Typically Unenforceable

Of course, this style of blanket non-compete is also rarely enforced by the court, especially on lower-wage workers, even if it is included in existing contracts. It’s usually trumped by the right to make a living wage and the encouragement of competition in business.

This does make it rather surprising that the same care is being bounced up to senior staff, however. Their doctrine of ‘substantial ownership’, typically defined as a 25% or more ownership interest before a non-compete can be enforced, should also be kept in mind.

While this sounds great so far, contracts with non-competes are sometimes used to ensure a stable workforce or protect ‘trade secrets’, often lost when upper management and executives depart for greener fields with competitors.
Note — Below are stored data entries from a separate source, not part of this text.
Lemma TrivialCube_rec_spec fuel g u a b :
  is_word u -> a <= b <= 32 -> b <= 2 * nLeaves g -> 0 < range_size u a b -> b - a < fuel ->
  wf_graph g -> small g (range_size u a b - 1) ->
  exists r, Kit_SopFactorTrivialCube_rec fuel g u a b = Some r /\ builds g (range_size u a b - 1) (range_sat u a b) r.
Proof.
  intros Hu. revert g a b. induction fuel as [|fuel IH]; intros g a b Hab Hb Hn Hf Hw Hs; [lia|].
  cbn [Kit_SopFactorTrivialCube_rec]. rewrite (proj2 (Z.eqb_neq u 0)) by by eapply range_size_nonzero. cbn [negb].
  destruct (count_lits u a b Hu Hab) as (iLit & -> & [H0|(i & -> & Hi & H1)]); [lia|].
  rewrite (proj2 (Z.eqb_neq (Z.of_nat i) (-1))) by lia. cbn [negb].
  destruct (Nat.eqb_spec (range_size u a b) 1) as [E|Hne].
  - eexists. split; [done|]. rewrite E. eapply builds_ext; [|apply lit_edge; [done| |by rewrite E in Hs]].
    + intros m. by rewrite H1.
    + apply Nat.Div0.div_lt_upper_bound. lia.
  - set (n := range_size u a b) in *. assert (0 < n / 2 < n) as Hh
      by (split; [apply Nat.div_str_pos; lia|apply Nat.div_lt; lia]).
    destruct (split_point_spec u (n / 2) a (b - a) 0 Hu) as [Hj1 Hj2]; [lia|replace (a + (b - a)) with b by lia; fold n; lia|].
    cbv zeta in Hj1, Hj2. set (j := split_point u (n / 2) 0 a (b - a)) in *.
    pose proof (range_size_split u a j b ltac:(lia)) as Hsp. fold n in Hsp.
    assert (a < j) as Haj. { destruct (decide (a = j)) as [Ej|]; [|lia]. rewrite <- Ej in Hj2. unfold range_size in Hj2. rewrite Nat.sub_diag in Hj2. cbn [seq List.filter length Nat.add] in Hj2. lia. }
    destruct (IH g a j) as ([e0 g0] & -> & B0); [lia|lia|lia|lia|done|by apply (small_le g (n - 1)); [lia|]|].
    cbn [mbind option_bind].
    destruct (IH g0 j b) as ([e1 g1] & -> & B1); [lia| |lia|lia|by apply (builds_wf _ _ _ _ B0)| |].
    { pose proof (builds_leaves _ _ _ _ B0) as El. cbn [snd] in El. lia. }
    { apply (builds_small _ _ _ _ _ B0). apply (small_le g (n - 1)); [lia|done]. }
    cbn [mbind option_bind]. eexists. split; [done|].
    destruct (builds_two _ _ _ _ _ _ _ _ _ Hw B0 B1) as [B _]; [by apply (small_le g (n - 1)); [lia|]|].
    replace (n - 1) with (range_size u a j - 1 + (range_size u j b - 1) + 1) by lia.
    eapply builds_ext; [|exact B]. intros m. by rewrite (range_sat_split u a j b) by lia.
Qed.

(** A cube over the first [nLits] literals. *)
Definition lits_below (nLits : nat) (c : Z) : Prop :=
  is_word c /\ forall i, nLits <= i -> Z.testbit c (Z.of_nat i) = false.

Lemma range_none c lo hi : (forall i, lo <= i < hi -> Z.testbit c (Z.of_nat i) = false) -> range_size c lo hi = 0.
Proof.
  intros H. unfold range_size. apply length_zero_iff_nil. destruct (List.filter _ _) as [|i l] eqn:E; [done|].
  assert (In i (i :: l)) as Hi by by left. rewrite <- E in Hi. apply filter_In in Hi as [Hi Hc].
  apply in_seq in Hi. rewrite H in Hc; [done|lia].
Qed.

Lemma size_range c : size c = range_size c 0 32.
Proof. unfold size, range_size. by rewrite Nat.sub_0_r. Qed.

Lemma below_size n c : n <= 32 -> lits_below n c -> range_size c 0 n = size c.
Proof.
  intros Hn [_ H]. rewrite size_range, (range_size_split c 0 n 32) by lia.
  rewrite (range_none c n 32); [lia|]. intros i Hi. apply H. lia.
Qed.

Lemma below_sat n c m : n <= 32 -> lits_below n c -> range_sat c 0 n m = cube_sat c m.
Proof.
  intros Hn [_ H]. unfold cube_sat. rewrite (range_sat_split c 0 n 32) by lia.
  rewrite (range_sat_none c n 32); [by rewrite andb_true_r|]. apply range_none. intros i Hi. apply H. lia.
Qed.

Lemma TrivialCube_spec g u nLits :
  lits_below nLits u -> nLits <= 32 -> nLits <= 2 * nLeaves g -> u <> 0%Z -> wf_graph g -> small g (size u - 1) ->
  exists r, Kit_SopFactorTrivialCube_rec (S nLits) g u 0 nLits = Some r /\ builds g (size u - 1) (cube_sat u) r.
Proof.
  intros Hu Hn Hl Hz Hw Hs. pose proof (below_size nLits u Hn Hu) as E. rewrite <- E in *.
  destruct (TrivialCube_rec_spec (S nLits) g u 0 nLits) as (r & -> & B); [apply Hu|lia|done| |lia|done|done|].
  { rewrite E. apply size_nonzero; [apply Hu|done]. }
  eexists. split; [done|]. eapply builds_ext; [|exact B]. intros m. by apply below_sat.
Qed.

(** * A cover, cube by cube *)

Lemma cover_sat_app cs ds m : cover_sat (cs ++ ds) m = cover_sat cs m || cover_sat ds m.
Proof. apply existsb_app. Qed.

Lemma sizes_pos cs : Forall is_word cs -> nonzero cs -> length cs <= sizes cs.
Proof.
  intros Hw. induction Hw as [|c cs Hc Hcs IH]; intros Hz; [done|]. inversion_clear Hz as [|? ? Hn Hz'].
  cbn [length sizes]. pose proof (size_nonzero c Hc Hn). specialize (IH Hz'). lia.
Qed.

Lemma sizes_one c : sizes [c] = size c.
Proof. apply Nat.add_0_r. Qed.

Lemma Trivial_rec_one fuel g p c nLits :
  take 1 p = [c] -> lits_below nLits c -> c <> 0%Z -> nLits <= 32 -> nLits <= 2 * nLeaves g -> wf_graph g -> small g (size c - 1) ->
  exists r, Kit_SopFactorTrivial_rec (S fuel) g p 1 nLits = Some r /\ builds g (size c - 1) (cube_sat c) r.
Proof.
  intros Hp Hc Hz Hn Hl Hw Hs. destruct (TrivialCube_spec g c nLits Hc Hn Hl Hz Hw Hs) as (r & E & B).
  exists r. split; [|done]. cbn [Kit_SopFactorTrivial_rec]. rewrite Nat.eqb_refl.
  assert (p.[0] = c) as ->; [|exact E]. destruct p as [|c' p]; [done|]. cbn in Hp. by injection Hp.
Qed.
We could expect new non-solicitation clauses to crop up, for one. This intersection would need to be substantially clarified for the law to take meaningful effect.

So far, the agreement skips NDAs and anything other than the broadest non-solicitation agreements. But without explicit guidance on fixed-term deals, we may see considerable employer hesitancy. For Hollywood, particular issues will arise from the inclusion of senior executives and other high skill/high pay workers, alongside the fixed-term contract matter. With these excluded, the impact would be minimal- but should they make it to the final ruling, a sweeping change to how contracts are formed in entertainment could occur.

The matter is currently open for public comment, until March 10th. The very broad language used in the proposed ruling, and the retroactive application, are likely to be major sticking points, and it’s a given that we will see Hollywood companies argue for clarification and change alike.